> [WHAT THE EXERCISE ASKS]: Copy all the lines of the data that include the word "Hraw".

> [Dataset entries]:
(** An Ajv that installs a definition whose keyword is a string or a
    non-empty array of strings, and throws an Error for anything else. *)
Definition strictAjv (definition : KeywordArgument) (ajv : Ajv) : (Thrown + unit) * Ajv :=
  match definition with
  | ArgumentDefinition d =>
      match keyword d with
      | KeywordOne _ | KeywordMany (_ :: _) =>
          (inr tt, {| formats := formats ajv; keywords := keywords ajv ++ [d] |})
      | _ =>
          (inl {| thrownText :=
                    Some "Error: addKeywords: keyword must be string or non-empty array" |},
           ajv)
      end
  | _ => (inl {| thrownText := Some "Error: invalid addKeywords parameters" |}, ajv)
  end.

(** A JsonSchema class whose constructor leaves [this.name] unset: the name
    comes from the document, which only [load()] reads. *)
Definition nameSetByLoad : string → RegisterSchemaOptions → option string :=
  λ _ _, None.

Definition plainDocument (n : string) : Document :=
  {| docName := n; docRaw := {| patch := None; body := n |} |}.

Definition patchDocument (n : string) (source : option string) : Document :=
  {| docName := n;
     docRaw := {| patch := Some {| source_ref := source |}; body := n |} |}.

Definition coursePath : string := "/core/schema/course.schema.json".
Definition courseExtPath : string := "/ext/schema/course-ext.schema.json".
Definition courseExtPlainPath : string := "/ext2/schema/course-ext.schema.json".
Definition brokenPath : string := "/core/schema/broken.schema.json".
Definition orphanPath : string := "/ext/schema/orphan.schema.json".
Definition undefinedPath : string := "/core/schema/undefined.schema.json".
(** Claim C7 does not hold for the ring a release build makes for a
    capacity above [2^63]: with no slot and capacity [0] the ring is
    full and the consumer is not disconnected, yet [try_push] panics
    (index out of bounds) instead of giving the value back. *)
Lemma try_push_zero_ring_cex :
  exists b : buffer Z, make false (2 ^ 63 + 1) = Some b /\
    occupancy b = capacity b /\ consumer_disconnected b = false /\ try_push b 1 = None.
Proof. eexists. split; [vm_compute; reflexivity|]. vm_compute. split_and!; reflexivity. Qed.

Lemma ring_fifo_witness :
  exists (b0 b : buffer Z) (lg : log Z),
    make true 4 = Some b0 /\ run b0 (mk_log [] [])
      [Push 1; Push 2; Pop; Push 3; DisconnectConsumer; Push 4] = Some (b, lg) /\
    (0 <= occupancy b <= capacity b0 /\
     tail b = wrapping_add (head b) (occupancy b) /\
     pushed lg = popped lg ++ contents b).
Proof.
  do 3 eexists. split; [vm_compute; reflexivity|]. split; [vm_compute; reflexivity|].
  apply (ring_fifo true 4 _ [Push 1; Push 2; Pop; Push 3; DisconnectConsumer; Push 4]); vm_compute; reflexivity.
Defined.

Lemma make_rounds_capacity_witness :
  (exists b : buffer Z, make false 10 = Some b /\
     (exists k, 0 <= k /\ capacity b = 2 ^ k) /\
     10 <= capacity b /\ (1 < capacity b -> capacity b / 2 < 10) /\
     lookahead b = clamp (capacity b / 4) 1 4096) /\
  (exists b : buffer Z, make false (2 ^ 63 + 1) = Some b /\ capacity b = 0 /\
      mask b = usize_max /\ lookahead b = 1 /\ buffer_storage b = [] /\ try_pop b = None).
Proof.
  split.
  - apply (proj1 (make_rounds_capacity false 10)). lia.
  - apply (proj1 (proj2 (make_rounds_capacity false (2 ^ 63 + 1))) ltac:(lia)). reflexivity.
Defined.

Lemma try_push_full_or_disconnected_witness :
  exists (b0 b : buffer Z) (lg : log Z),
    make true 1 = Some b0 /\ run b0 (mk_log [] []) [Push 7] = Some (b, lg) /\
    exists r b', try_push b 8 = Some (r, b') /\
      (r = Some 8 <-> occupancy b = capacity b \/ consumer_disconnected b = true) /\
      (r = Some 8 -> b' = b) /\
      (r = None -> contents b' = contents b ++ [8]) /\
      (consumer_disconnected b = true -> try_push b 8 = Some (Some 8, b)).
Proof.
  do 3 eexists. split; [vm_compute; reflexivity|]. split; [vm_compute; reflexivity|].
  refine (proj1 (try_push_full_or_disconnected true 1 _ [Push 7] _ (mk_log [7] []) 8 _ _) _).
  - vm_compute; reflexivity.
  - vm_compute; reflexivity.
  - lia.
Defined.

End SpscProofs.

(** * Task arena *)

Module ArenaProofs.
Import Arena.

Lemma add_usize_ok dbg x y : 0 <= x -> 0 <= y -> x + y < two64 -> add_usize dbg x y = Some (x + y).
Proof.
  intros. unfold add_usize. rewrite (proj2 (Z.leb_gt _ _)) by lia. rewrite andb_false_r.
  rewrite Z.mod_small by lia. reflexivity.
Qed.

Lemma sub_usize_ok dbg x y : 0 <= y <= x -> x < two64 -> sub_usize dbg x y = Some (x - y).
Proof.
  intros. unfold sub_usize. rewrite (proj2 (Z.ltb_ge _ _)) by lia. rewrite andb_false_r.
  rewrite Z.mod_small by lia. reflexivity.
Qed.



End ArenaProofs.

(** * Timing wheel *)

Module TWProofs.
Import TW.

(** ** Lists *)

Lemma concat_insert_perm {A} (L : list (list A)) s x v :
  L !! s = Some x -> concat (<[s := v]> L) ++ x ≡ₚ concat L ++ v.
Proof.
  intros Hs. assert (Hl : (s < length L)%nat) by (apply lookup_lt_Some in Hs; lia).
  rewrite (insert_take_drop L s v Hl).
  pose proof (take_drop_middle L s x Hs) as E.
  revert E. generalize (take s L) (drop (S s) L). intros a b <-.
  rewrite !concat_app. simpl. solve_Permutation.
Qed.
(** X2. The Difference Engine keeps every record exactly once: the balance and
    identity columns of its output are those of the input with the balances
    rounded, up to order, and the index labels are the labels of the input. *)
Theorem full_pipeline_keeps_every_record (df : list CleanRow) :
  map DataProcessor.raw_columns (DataProcessor.full_pipeline df)
    ≡ₚ map (fun r => keyed_base (DataProcessor.preprocess_row r)) df ∧
  map (fun r : LinkedRow => index r) (DataProcessor.full_pipeline df)
    ≡ₚ map index df ∧
  length (DataProcessor.full_pipeline df) = length df ∧
  (NoDup (map (fun r : LinkedRow => index r) (DataProcessor.full_pipeline df))
   ↔ NoDup (map index df)).
Proof.
  assert (map DataProcessor.raw_columns (DataProcessor.full_pipeline df)
          ≡ₚ map (fun r => keyed_base (DataProcessor.preprocess_row r)) df)
    as Hraw.
  { transitivity (map keyed_base (DataProcessor.preprocess_data df)).
    - rewrite <- full_pipeline_keyed, map_map. done.
    - unfold DataProcessor.preprocess_data.
      rewrite sort_values_perm, map_map. done. }
  assert (map (fun r : LinkedRow => index r) (DataProcessor.full_pipeline df)
          ≡ₚ map index df) as Hidx.
  { transitivity (map index
      (map DataProcessor.raw_columns (DataProcessor.full_pipeline df))).
    - by rewrite map_map.
    - rewrite Hraw, map_map. done. }
  split; [exact Hraw|]. split; [exact Hidx|]. split.
  - apply Permutation_length in Hidx. by rewrite !length_map in Hidx.
  - by rewrite Hidx.
Qed.

(** ** Labels on the frames of the workflow *)

Lemma scored_row_label (r : ScoredRow) :
  ∃ l, HybridAnomalyClassifier.classify_break (ReconciliationWorkflow.to_series r)
         = Ok l ∧
       Rules.classify
         {| Rules.match_status := Match_Status r;
            Rules.d := Balance_Difference r;
            Rules.p := Previous_Balance_Difference r |} = Some l.
Proof.
  destruct (to_series_classifier_columns r) as (Hms & Hd & Hp).
  exact (classify_break_rules _ _ _ _ Hms Hd Hp).
Qed.

(** The label of a record of the pipeline, by cases. *)
Lemma pipeline_label_cases (df : list CleanRow) (r : ScoredRow) :
  flagged_base (scored_base r) ∈ DataProcessor.full_pipeline df →
  ∃ l, HybridAnomalyClassifier.classify_break (ReconciliationWorkflow.to_series r)
         = Ok l ∧
       l ≠ "Small Difference" ∧
       (l = "Within Tolerance" ↔ Match_Status r = "Match") ∧
       (l = "New Difference" ↔
          Match_Status r = "Break" ∧
          F.isna (Previous_Balance_Difference r) = true).
Proof.
  intros Hr. destruct (scored_row_label r) as (l & Hl & Hrule).
  exists l. split; [exact Hl|]. clear Hl.
  pose proof (full_pipeline_match_status df _ Hr) as Hms.
  change (Match_Status (flagged_base (scored_base r)))
    with (Match_Status r) in Hms.
  change (Balance_Difference (flagged_base (scored_base r)))
    with (Balance_Difference r) in Hms.
  unfold Rules.classify in Hrule.
  cbn [Rules.first_match Rules.table Rules.match_status Rules.d Rules.p]
    in Hrule.
  unfold Rules.small in Hrule. rewrite Hms in *. clear Hms.
  destruct (abs (Balance_Difference r) <? 1.0)%float eqn:Hsmall.
  - rewrite bool_decide_eq_true_2 in Hrule by done.
    injection Hrule as <-. repeat split; try done. intros [? _]. done.
  - rewrite bool_decide_eq_false_2 in Hrule by done.
    destruct (F.isna (Previous_Balance_Difference r)) eqn:Hna.
    + injection Hrule as <-. repeat split; done.
    + revert Hrule. destruct_ifs; intros [= <-]; repeat split; try done;
        intros [_ ?]; done.
Qed.

(** X3. A record the Difference Engine produced is never labelled
    [Small Difference]: it is [Within Tolerance] exactly when it is a [Match],
    and [New Difference] exactly when it is a [Break] whose previous
    difference is null. *)
Theorem pipeline_record_labels (df : list CleanRow) (r : ScoredRow) :
  flagged_base (scored_base r) ∈ DataProcessor.full_pipeline df →
  ∃ l, HybridAnomalyClassifier.classify_break (ReconciliationWorkflow.to_series r)
         = Ok l ∧
       l ≠ "Small Difference" ∧
       (l = "Within Tolerance" ↔ Match_Status r = "Match") ∧
       (l = "New Difference" ↔
          Match_Status r = "Break" ∧
          F.isna (Previous_Balance_Difference r) = true).
Proof. apply pipeline_label_cases. Qed.

Lemma pipeline_record_labels_witness :
  ∃ l, HybridAnomalyClassifier.classify_break
         (ReconciliationWorkflow.to_series half_unit_record) = Ok l ∧
       l ≠ "Small Difference" ∧
       (l = "Within Tolerance" ↔ Match_Status half_unit_record = "Match") ∧
       (l = "New Difference" ↔
          Match_Status half_unit_record = "Break" ∧
          F.isna (Previous_Balance_Difference half_unit_record) = true).
Proof.
  apply (pipeline_record_labels half_unit_batch half_unit_record).
  vm_compute. left.
Defined.

Lemma classify_scored_rows (out : list ScoredRow) :
  ∃ labels,
    mapM_result HybridAnomalyClassifier.classify_break
      (map ReconciliationWorkflow.to_series out) = Ok labels ∧
    length labels = length out.
Proof.
  induction out as [|r out (labels & Hl & Hlen)].
  { exists []. done. }
  destruct (scored_row_label r) as (l & Hrow & _).
  exists (l :: labels). split; [|simpl; by rewrite Hlen].
  change (map ReconciliationWorkflow.to_series (r :: out))
    with (ReconciliationWorkflow.to_series r
          :: map ReconciliationWorkflow.to_series out).
  by rewrite mapM_result_cons, Hrow, Hl.
Qed.

(** X5. [classify_all] never raises on a frame the Anomaly Scorer returned: the
    status column is there and every row has the cells [classify_break] reads,
    with the types it needs. It returns as many rows as it was given. *)
Theorem classify_all_accepts_scored_frames (out : list ScoredRow) :
  ∃ df1, HybridAnomalyClassifier.classify_all (ReconciliationWorkflow.to_frame out)
           = Ok df1 ∧
         length (rows df1) = length out ∧
         "Break Classification" ∈ columns df1.
Proof.
  destruct (classify_scored_rows out) as (labels & Hl & Hlen).
  unfold HybridAnomalyClassifier.classify_all.
  rewrite bool_decide_eq_true_2.
  2: { simpl. set_solver. }
  simpl. rewrite Hl. eexists. split; [reflexivity|]. simpl. split.
  - unfold HybridAnomalyClassifier.set_cells.
    rewrite length_zip_with, !length_map. lia.
  - vm_compute. set_solver.
Qed.

(** ** What [classify_break] and [classify_all] can return *)

(** X6. On any row at all, [classify_break] either returns one of the eight
    labels of the taxonomy or raises: a [KeyError] for the status or for the
    difference when the row does not have them, a [TypeError] when a cell it
    computes with is not a number, an [OverflowError] when the previous
    difference is a whole number beyond the range of floats. A row whose
    status is [Match] gets its label without any other cell being read. *)
Theorem classify_break_outcomes (row : Series) :
  match HybridAnomalyClassifier.classify_break row with
  | Ok l => l ∈ HybridAnomalyClassifier.taxonomy
  | Raise e =>
      (e = KeyError "Match Status" ∧ row !! "Match Status" = None) ∨
      (e = KeyError "Balance Difference" ∧ row !! "Balance Difference" = None) ∨
      e = TypeError ∨
      (e = OverflowError ∧
       ∃ n, row !! "Previous Balance Difference" = Some (VInt n) ∧
            is_infinity (Py.float_of_Z n) = true)
  end ∧
  (row !! "Match Status" = Some (VStr "Match") →
   HybridAnomalyClassifier.classify_break row = Ok "Within Tolerance").
Proof.
  split; [apply classify_break_cases|].
  intros Hms. unfold HybridAnomalyClassifier.classify_break, Py.getitem.
  by rewrite Hms.
Qed.
(** [keeps m Q]: run from a store that satisfies the invariant, [m] leaves
    one that satisfies it, whether it returns or raises, and what it
    returns satisfies [Q]. *)
Definition keeps {A} (m : M A) (Q : A → Prop) : Prop :=
  ∀ s, quantity_ok s →
    quantity_ok (m s).2
    ∧ match (m s).1 with
      | Ok a => Q a
      | Raise _ => True
      end.

(** ** Stores and requests of the examples *)

(** User 7 owns cart 1, which holds [q] units of product 5 (priced 100.00)
    as item 3; product 6 is not available; the cache is empty. *)
Definition store_with_quantity (q : Z) : Store :=
  mkStore {[ 5 := mkProduct 10000 true; 6 := mkProduct 250 false ]}
          {[ 1 := mkCart (Some 7) None ]}
          {[ 3 := mkCartItem 1 5 q ]}
          ∅.

Definition example_store : Store := store_with_quantity 2.

(** The same store before anything was put in the cart. *)
Definition example_empty_cart : Store :=
  mkStore {[ 5 := mkProduct 10000 true; 6 := mkProduct 250 false ]}
          {[ 1 := mkCart (Some 7) None ]}
          ∅
          ∅.

(** The example cart once its totals were read: the summary caches 2 items
    and 200.00. *)
Definition example_read_store : Store :=
  (api (Some 7) (Summary 1) example_store).2.

(** Two users: user 7 owns cart 1 with item 3, user 8 owns cart 2 with
    item 4; both items are of product 5. *)
Definition example_two_users : Store :=
  mkStore {[ 5 := mkProduct 10000 true ]}
          {[ 1 := mkCart (Some 7) None; 2 := mkCart (Some 8) None ]}
          {[ 3 := mkCartItem 1 5 2; 4 := mkCartItem 2 5 1 ]}
          ∅.

(** A site request of user 7. *)
Definition example_request : HttpRequest :=
  mkHttpRequest (Some 7) None "fresh" (JsonObject (Some (IntOf 1))).

(** ** Further vocabulary of the site views *)

(** The bodies [add_to_cart] answers with 400: no body, a body that is no
    JSON, a quantity that [int()] rejects with [ValueError], and an integer
    quantity outside [1, 99]. *)
Definition rejected_body (b : Body) : Prop :=
  match b with
  | EmptyBody => True
  | MalformedBody => True
  | NotAnObject => False
  | JsonObject None => False
  | JsonObject (Some (IntOf q)) => q < 1 ∨ 99 < q
  | JsonObject (Some IntValueError) => True
  | JsonObject (Some IntTypeError) => False
  end.

(** The request of the same caller with another body. *)
Definition with_body (b : Body) (request : HttpRequest) : HttpRequest :=
  mkHttpRequest (request_user request) (request_session_key request)
    (request_new_session_key request) b.

(** ** Triples over the monad of views

    [hoare P m Q R]: run from a store that satisfies [P], the computation
    [m] either returns a value and a store that satisfy [Q], or raises an
    exception and leaves a store that satisfy [R]. *)
Definition hoare {A} (P : Store → Prop) (m : M A)
    (Q : A → Store → Prop) (R : Exn → Store → Prop) : Prop :=
  ∀ s, P s →
    match m s with
    | (Ok a, s') => Q a s'
    | (Raise e, s') => R e s'
    end.

(** A computation that leaves the store as it is, cache included. *)
Definition pure_read {A} (m : M A) : Prop := ∀ s, (m s).2 = s.

(** ** Integrity of the tables

    The two foreign keys of [CartItem] hold in every row of the item table,
    and the table has at most one row for a cart and a product
    ([unique_together = ('cart', 'product')]). *)
Definition carts_present (s : Store) : Prop :=
  map_Forall (λ _ it, is_Some (carts s !! cart it)) (items s).

Definition all_products_present (s : Store) : Prop :=
  map_Forall (λ _ it, is_Some (products s !! product it)) (items s).

Definition lines_unique (s : Store) : Prop :=
  ∀ k1 k2 it1 it2,
    items s !! k1 = Some it1 → items s !! k2 = Some it2 →
    cart it1 = cart it2 → product it1 = product it2 → k1 = k2.

Definition well_formed (s : Store) : Prop :=
  carts_present s ∧ all_products_present s ∧ lines_unique s.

> [RESULT OF THE TASK]:
    as Hraw.
    - rewrite Hraw, map_map. done. }
  split; [exact Hraw|]. split; [exact Hidx|]. split.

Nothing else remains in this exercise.